Water prices are now $300 a megalitre lower than the same time last year, as northern Victorian irrigators look to the full allocation of high-reliability water shares this season.
Significant rainfall in the catchments has seen prices tumble and seasonal determinations jump by nearly 20 per cent.
Rainfall since the last update a fortnight ago saw the largest increase in water availability in the Murray and Goulburn river systems this season, Northern Victoria resource manager Mark Bailey said.
"Rainfall on October 7 and 8 boosted flows into the storages to levels well above our conservative estimates.
"This increased the volume in storage and the amount estimated to flow into the storages over the next few weeks."
Dr Bailey also announced the full establishment of the early season reserve in the Murray system.
It is designed to ensure there is sufficient water available to operate the system and deliver carried over allocation next season.
"Having established the early reserve, the Murray system will now have future resource improvements directed towards seasonal determinations against high-reliability water shares," Dr Bailey noted.
Did you know the six wettest winter–spring periods on record for eastern Australia occurred during #LaNina years?— Bureau of Meteorology, Australia (@BOM_au) October 21, 2020
In the #MurrayDarlingBasin, winter–spring rainfall averaged over 13 La Niña years was 39% higher than the long-term average. Learn more: https://t.co/g1xVB3vqlUpic.twitter.com/DMVEE5Oop5
The lastest seasonal determinations show the Murray system moved from 40pc of high-reliability water shares (HRWS) to 55pc.
The Goulburn and Loddon systems increase from 58pc HRWS to 77pc HRWS.
The Campaspe system moved from 82pc HRWS to 100pc HRWS.
H2OX business development manager Craig Feuerherdt said he believed good rainfall and positive forecasts meant irrigators could start planning on 100pc HRWS
He said the increase in the Goulburn determinations saw prices soften to $140 a megalitre for temporary water.
"Determinations in the Murray took most by surprise," Mr Feuerherdt said.
"We suspect forecast continued flows contributed to some of the increases.
"While there was an early flurry of sales above the Barmah Choke, which saw trades as low as $155/ML, prices have increased back toward $170 demonstrating the inherent demand."
He said H2OX expected prices to soften in the Murrumbidgee and Goulburn and stabilise in the Murray as summer approached.
Mark Bryant, Waaia, milks 280 cows and said he felt irrigators would be "pretty close" to 100pc HRWS allocations by the end of the year.
"I think there will be a fair bit more summer crop go in, I reckon blokes are going to grow corn," he said.
He said he felt many irrigators would buy water to start up next year.
"I've decided against growing corn because I am going to have that much cereal hay, I probably don't need to," he said.

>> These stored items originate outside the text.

(* ===== verification/Tachanka.v ===== *)
(** * Blocks, allocation types and their hotness ([src/tachanka.c], [src/pebs.c])

    A block is a live allocation, a type groups the blocks whose allocation
    call stacks hash to the same value.  The background thread of [src/pebs.c]
    pops events and calls the functions here.  The ranking is the class [Ranking]
    with the interface of [ranking.h]; [Ranking.v] models [src/ranking.cpp]. *)
From S2P Require Import Prelude Float Alloc Index Queue QueueSpec Events.
From S2P Require Import Critnib.
From Stdlib Require Import SpecFloat.

Inductive TimestampState := TIMESTAMP_NOT_SET | TIMESTAMP_INIT | TIMESTAMP_INIT_DONE.
Inductive Hotness_e := HOTNESS_HOT | HOTNESS_COLD | HOTNESS_NOT_FOUND.

Record ttype := TType {
  hash : Z;
  num_allocs : Z;
  total_size : Z;
  dram_size : Z;
  t2 : Z;
  t1 : Z;
  t0 : Z;
  touchCb : Z;
  touchCbArg : Z;
  f : spec_float;
  timestamp_state : TimestampState;
  hotness_history_coeffs : list spec_float;
}.

Record tblock := TBlock {
  addr : Z;
  bsize : Z;
  type : Z;
  is_hot : bool;
}.

Definition set_counts (t : ttype) (n total dram : Z) : ttype :=
  TType (hash t) n total dram (t2 t) (t1 t) (t0 t) (touchCb t) (touchCbArg t) (f t)
    (timestamp_state t) (hotness_history_coeffs t).
Definition set_f (t : ttype) (v : spec_float) : ttype :=
  TType (hash t) (num_allocs t) (total_size t) (dram_size t) (t2 t) (t1 t) (t0 t) (touchCb t)
    (touchCbArg t) v (timestamp_state t) (hotness_history_coeffs t).

(** A type after [memset] and the assignments that follow it. *)
Definition new_ttype (h : Z) : ttype :=
  TType h 0 0 0 0 0 0 NULL NULL F64.zero TIMESTAMP_NOT_SET (replicate 4 F64.zero).

(** [EXPONENTIAL_COEFFS_NUMBER * HOTNESS_INITIAL_SINGLE_VALUE] and
    [HOTNESS_TOUCH_SINGLE_VALUE]. *)
Definition HOTNESS_INITIAL : spec_float := F64.mul (F64.of_Z 4) (F64.of_Z 10).
Definition HOTNESS_TOUCH_SINGLE_VALUE : spec_float := F64.one.

(** The interface of the ranking; its threshold is a validity flag and a value. *)
Class Ranking (R : Type) := {
  ranking_create : spec_float → R;
  ranking_add : R → spec_float → Z → R;
  ranking_remove : R → spec_float → Z → R;
  ranking_touch : R → ttype → Z → spec_float → R * ttype;
  ranking_set_touch_callback : R → Z → Z → ttype → R * ttype;
  ranking_get_hot_threshold : R → bool * spec_float;
  ranking_calculate_hot_threshold_dram_total : R → spec_float → spec_float → R;
}.

(** The handles of the two slab allocators. *)
Definition TTYPE_ALLOC : Z := 1.
Definition TBLOCK_ALLOC : Z := 2.

(** The static variables of [src/tachanka.c], with the stores that the slab
    pointers refer to. *)
Record tachanka (C W R : Type) := Tachanka {
  types : gmap Z ttype;
  blocks : gmap Z tblock;
  hash_to_type : C;
  addr_to_block : C;
  tslabs : W;
  ranking : R;
  ranking_event_buff : lq_buffer;
  initialized : bool;
}.
Arguments Tachanka {C W R}. Arguments types {C W R}. Arguments blocks {C W R}.
Arguments hash_to_type {C W R}. Arguments addr_to_block {C W R}. Arguments tslabs {C W R}.
Arguments ranking {C W R}. Arguments ranking_event_buff {C W R}. Arguments initialized {C W R}.

Section ops.
Context {C W R : Type} `{AddrIndex C} `{NodeAlloc W} `{Ranking R}.
Implicit Types s : tachanka C W R.

Definition set_types (m : gmap Z ttype) s : tachanka C W R :=
  Tachanka m (blocks s) (hash_to_type s) (addr_to_block s) (tslabs s) (ranking s)
    (ranking_event_buff s) (initialized s).
Definition set_blocks (m : gmap Z tblock) s : tachanka C W R :=
  Tachanka (types s) m (hash_to_type s) (addr_to_block s) (tslabs s) (ranking s)
    (ranking_event_buff s) (initialized s).
Definition set_hash_to_type (c : C) s : tachanka C W R :=
  Tachanka (types s) (blocks s) c (addr_to_block s) (tslabs s) (ranking s)
    (ranking_event_buff s) (initialized s).
Definition set_addr_to_block (c : C) s : tachanka C W R :=
  Tachanka (types s) (blocks s) (hash_to_type s) c (tslabs s) (ranking s)
    (ranking_event_buff s) (initialized s).
Definition set_slabs (w : W) s : tachanka C W R :=
  Tachanka (types s) (blocks s) (hash_to_type s) (addr_to_block s) w (ranking s)
    (ranking_event_buff s) (initialized s).
Definition set_ranking (r : R) s : tachanka C W R :=
  Tachanka (types s) (blocks s) (hash_to_type s) (addr_to_block s) (tslabs s) r
    (ranking_event_buff s) (initialized s).
Definition set_event_buff (b : lq_buffer) s : tachanka C W R :=
  Tachanka (types s) (blocks s) (hash_to_type s) (addr_to_block s) (tslabs s) (ranking s)
    b (initialized s).

(** Reading and writing a type or a block through its pointer. *)
Definition get_type s (p : Z) : outcome ttype := deref (types s !! p).
Definition put_type (p : Z) (t : ttype) s : tachanka C W R := set_types (<[p := t]> (types s)) s.
Definition get_block s (p : Z) : outcome tblock := deref (blocks s !! p).
Definition put_block (p : Z) (b : tblock) s : tachanka C W R := set_blocks (<[p := b]> (blocks s)) s.

(** The first part of [register_block]: the type of the hash, made when absent. *)
Definition find_or_create_type (h : Z) s : outcome (Z * tachanka C W R) :=
  let! t := ix_get (hash_to_type s) h in
  if negb (t =? NULL) then Ret (t, s) else
  let! (t, w) := na_malloc TTYPE_ALLOC (tslabs s) in
  let s := set_slabs w s in
  if t =? NULL then Stop BadDeref else
  let s := put_type t (new_ttype h) s in
  let! (ret, c) := ix_insert (hash_to_type s) h t in
  let s := set_hash_to_type c s in
  let! (t, s) :=
    if ret =? EEXIST then
      let! w := na_free t (tslabs s) in
      let s := set_types (delete t (types s)) (set_slabs w s) in
      let! t := ix_get (hash_to_type s) h in
      if t =? NULL then Stop Exited else Ret (t, s)
    else Ret (t, s) in
  let! ty := get_type s t in
  Ret (t, put_type t (set_f ty HOTNESS_INITIAL) s).

Definition register_block (h address sz : Z) (hot : bool) s : outcome (tachanka C W R) :=
  let! (t, s) := find_or_create_type h s in
  let! ty := get_type s t in
  let s := put_type t (set_counts ty (u64 (num_allocs ty + 1)) (u64 (total_size ty + sz))
             (if hot then u64 (dram_size ty + sz) else dram_size ty)) s in
  let! (bl, w) := na_malloc TBLOCK_ALLOC (tslabs s) in
  let s := set_slabs w s in
  if bl =? NULL then Stop BadDeref else
  let s := put_block bl (TBlock address sz t hot) s in
  let! (_, c) := ix_insert (addr_to_block s) address bl in
  Ret (set_addr_to_block c s).

Definition realloc_block (address new_addr sz : Z) s : outcome (tachanka C W R) :=
  let! (bl, c) := ix_remove (addr_to_block s) address in
  let s := set_addr_to_block c s in
  if bl =? NULL then Ret s else
  let! b := get_block s bl in
  let s := put_block bl (TBlock new_addr (bsize b) (type b) (is_hot b)) s in
  let! ty := get_type s (type b) in
  let ty := set_counts ty (num_allocs ty) (u64 (total_size ty - bsize b)) (dram_size ty) in
  let ty := set_counts ty (num_allocs ty) (u64 (total_size ty + sz)) (dram_size ty) in
  let s := put_type (type b) ty s in
  let! (_, c) := ix_insert (addr_to_block s) new_addr bl in
  Ret (set_addr_to_block c s).

Definition register_block_in_ranking (address sz : Z) s : outcome (tachanka C W R) :=
  let! bl := ix_find_le (addr_to_block s) address in
  if bl =? NULL then Ret s else
  let! b := get_block s bl in
  let! _ := c_assert (negb (type b =? NULL)) in
  let! ty := get_type s (type b) in
  Ret (set_ranking (ranking_add (ranking s) (f ty) sz) s).

(** The assertions on unsigned counters ([>= 0]) cannot fail and are omitted. *)
Definition unregister_block (address : Z) s : outcome (tachanka C W R) :=
  let! (bl, c) := ix_remove (addr_to_block s) address in
  let s := set_addr_to_block c s in
  if bl =? NULL then Ret s else
  let! b := get_block s bl in
  let! ty := get_type s (type b) in
  let ty := set_counts ty (u64 (num_allocs ty - 1)) (u64 (total_size ty - bsize b))
              (if is_hot b then u64 (dram_size ty - bsize b) else dram_size ty) in
  let s := put_type (type b) ty s in
  let s := set_ranking (ranking_remove (ranking s) (f ty) (bsize b)) s in
  let s := put_block bl (TBlock 0 0 0 (is_hot b)) s in
  let! w := na_free bl (tslabs s) in
  Ret (set_blocks (delete bl (blocks s)) (set_slabs w s)).

(** The results of the two [slab_alloc_init] calls and the two [critnib_new]
    calls are arguments. *)
Definition tachanka_init `{QueueMalloc} (ret1 ret2 : Z) (w : W) (blocks_new types_new : outcome C)
    (old_window_hotness_weight : spec_float) (event_queue_size : Z) : outcome (tachanka C W R) :=
  let! _ := c_assert (ret1 =? 0) in
  let! _ := c_assert (ret2 =? 0) in
  let! c1 := blocks_new in
  let! c2 := types_new in
  let r := ranking_create old_window_hotness_weight in
  let! b := ranking_event_init event_queue_size in
  Ret (Tachanka ∅ ∅ c2 c1 w r b true).

(** How [f] compares with the threshold. *)
Definition classify (v : spec_float) s : Hotness_e :=
  let (valid, thresh) := ranking_get_hot_threshold (ranking s) in
  if negb valid || SFeqb v thresh then HOTNESS_NOT_FOUND
  else if F64.gtb v thresh then HOTNESS_HOT else HOTNESS_COLD.

Definition tachanka_get_hotness_type (address : Z) s : outcome Hotness_e :=
  let! bl := ix_find_le (addr_to_block s) address in
  if bl =? NULL then Ret HOTNESS_NOT_FOUND else
  let! b := get_block s bl in
  if u64 (addr b + bsize b) <=? address then Ret HOTNESS_NOT_FOUND else
  let! ty := get_type s (type b) in
  Ret (classify (f ty) s).

Definition tachanka_get_hot_thresh s : spec_float := (ranking_get_hot_threshold (ranking s)).2.

Definition tachanka_get_hotness_type_hash (h : Z) s : outcome Hotness_e :=
  let! t := ix_get (hash_to_type s) h in
  if t =? NULL then Ret HOTNESS_NOT_FOUND else
  let! ty := get_type s t in
  let (valid, thresh) := ranking_get_hot_threshold (ranking s) in
  if negb valid || SFeqb (f ty) thresh then Ret HOTNESS_NOT_FOUND
  else if F64.gtb (f ty) thresh then Ret HOTNESS_HOT
  else let! _ := c_assert (F64.ltb (f ty) thresh) in Ret HOTNESS_COLD.

(** [total_size_all_types] is what [memtier_kind_get_total_size] returns. *)
Definition touch (address timestamp from_malloc total_size_all_types : Z) s : outcome (tachanka C W R) :=
  let! bl := ix_find_le (addr_to_block s) address in
  if bl =? NULL then let! _ := c_assert (from_malloc =? 0) in Ret s else
  let! b := get_block s bl in
  if u64 (addr b + bsize b) <=? address then let! _ := c_assert (from_malloc =? 0) in Ret s else
  let! ty := get_type s (type b) in
  if 0 <? total_size ty then
    if negb (from_malloc =? 0) then Stop AssertFailed
    else
      let hotness := F64.div (F64.mul HOTNESS_TOUCH_SINGLE_VALUE (F64.of_Z total_size_all_types))
                       (F64.of_Z (total_size ty)) in
      let (r, ty) := ranking_touch (ranking s) ty timestamp hotness in
      Ret (put_type (type b) ty (set_ranking r s))
  else Ret s.

Definition tachanka_get_addr_hotness (address : Z) s : outcome (option spec_float) :=
  let! bl := ix_find_le (addr_to_block s) address in
  if bl =? NULL then Ret None else
  let! b := get_block s bl in
  let! _ := c_assert (negb (type b =? NULL)) in
  let! ty := get_type s (type b) in
  Ret (Some (f ty)).

Definition tachanka_set_touch_callback (address cb arg : Z) s : outcome (Z * tachanka C W R) :=
  let! bl := ix_find_le (addr_to_block s) address in
  if bl =? NULL then Ret (-1, s) else
  let! b := get_block s bl in
  let! _ := c_assert (negb (type b =? NULL)) in
  let! ty := get_type s (type b) in
  let (r, ty) := ranking_set_touch_callback (ranking s) cb arg ty in
  Ret (0, put_type (type b) ty (set_ranking r s)).

Definition tachanka_update_threshold (desired actual : spec_float) s : tachanka C W R :=
  set_ranking (ranking_calculate_hot_threshold_dram_total (ranking s) desired actual) s.

Definition tachanka_ranking_event_push (e : EventEntry) s : outcome (bool * tachanka C W R) :=
  if negb (initialized s) then Stop Exited else
  let! (ret, b) := ranking_event_push (ranking_event_buff s) e in
  Ret (ret, set_event_buff b s).

Definition tachanka_ranking_event_pop (event : option EventEntry) s :
    outcome (bool * option EventEntry * tachanka C W R) :=
  if negb (initialized s) then Stop Exited else
  let! (ret, e, b) := ranking_event_pop (ranking_event_buff s) event in
  Ret (ret, e, set_event_buff b s).

(** ** The event loop of [pebs_monitor] *)

(** The five cases of the switch on [event.type]; an unknown tag exits. *)
Definition handle_event (total : Z) (event : option EventEntry) s : outcome (tachanka C W R) :=
  match event with
  | Some (CreateAdd h a sz hot) =>
      let! s := register_block h a sz hot s in
      register_block_in_ranking a sz s
  | Some (DestroyRemove a _) => unregister_block a s
  | Some (Realloc ao an _ sn hot) =>
      let! s := unregister_block ao s in
      let! s := register_block 0 an sn hot s in
      register_block_in_ranking an sn s
  | Some (SetTouchCallback a cb arg) =>
      let! (_, s) := tachanka_set_touch_callback a cb arg s in Ret s
  | Some (Touch a ts) => touch a ts 0 total s
  | None => Stop Exited
  end.

(** At most [n] events per cycle; the number handled. *)
Fixpoint drain_events (total : Z) (n : nat) (event : option EventEntry) s : outcome (nat * tachanka C W R) :=
  match n with
  | O => Ret (O, s)
  | S n =>
      let! (ok, event, s) := tachanka_ranking_event_pop event s in
      if negb ok then Ret (O, s) else
      let! s := handle_event total event s in
      let! (k, s) := drain_events total n event s in
      Ret (S k, s)
  end.
End ops.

"It was a great year to grow grass, so cows would give more milk.
"It gives you security, not just for six months, if you play your cards right, you can get 12 months out of it."
He said the good falls and increases in storage gave irrigated farmers peace of mind.
"You can go, righto, I have got a huge amount of hay in, plus the water, you can start making some good decisions on that," he said.
Mixed farmer Steve Snelson, Torumbarry, said he was concerned about who owned the water and what was causing the changes in allocation.
"We got a 20pc increase out of the blue, it hasn't gone up 20pc in years," Mr Snelson.
"We expect to see another big hit on the 100pc allocation.
He said irrigators were expecting a significant drop in prices, but it was very hard to understand the parameters on how allocations were determined when it came to farmers.
"It's very hard to read what we should be getting in water, what we should invest in - is it going to come down or go up," he said.
He said it was a "brilliant season if we can get it in the bank account."
"We are looking at putting in 60 hectares of maize grain.
"It will significantly change the budgeted forecast, for that crop."
He said he paid $170/ML for water, about six weeks ago.
Brokers were now offering "special deals" at $150-$160/ML.
"If it gets down to $100-$120/ML I would buy, and carry it over for next year," he said.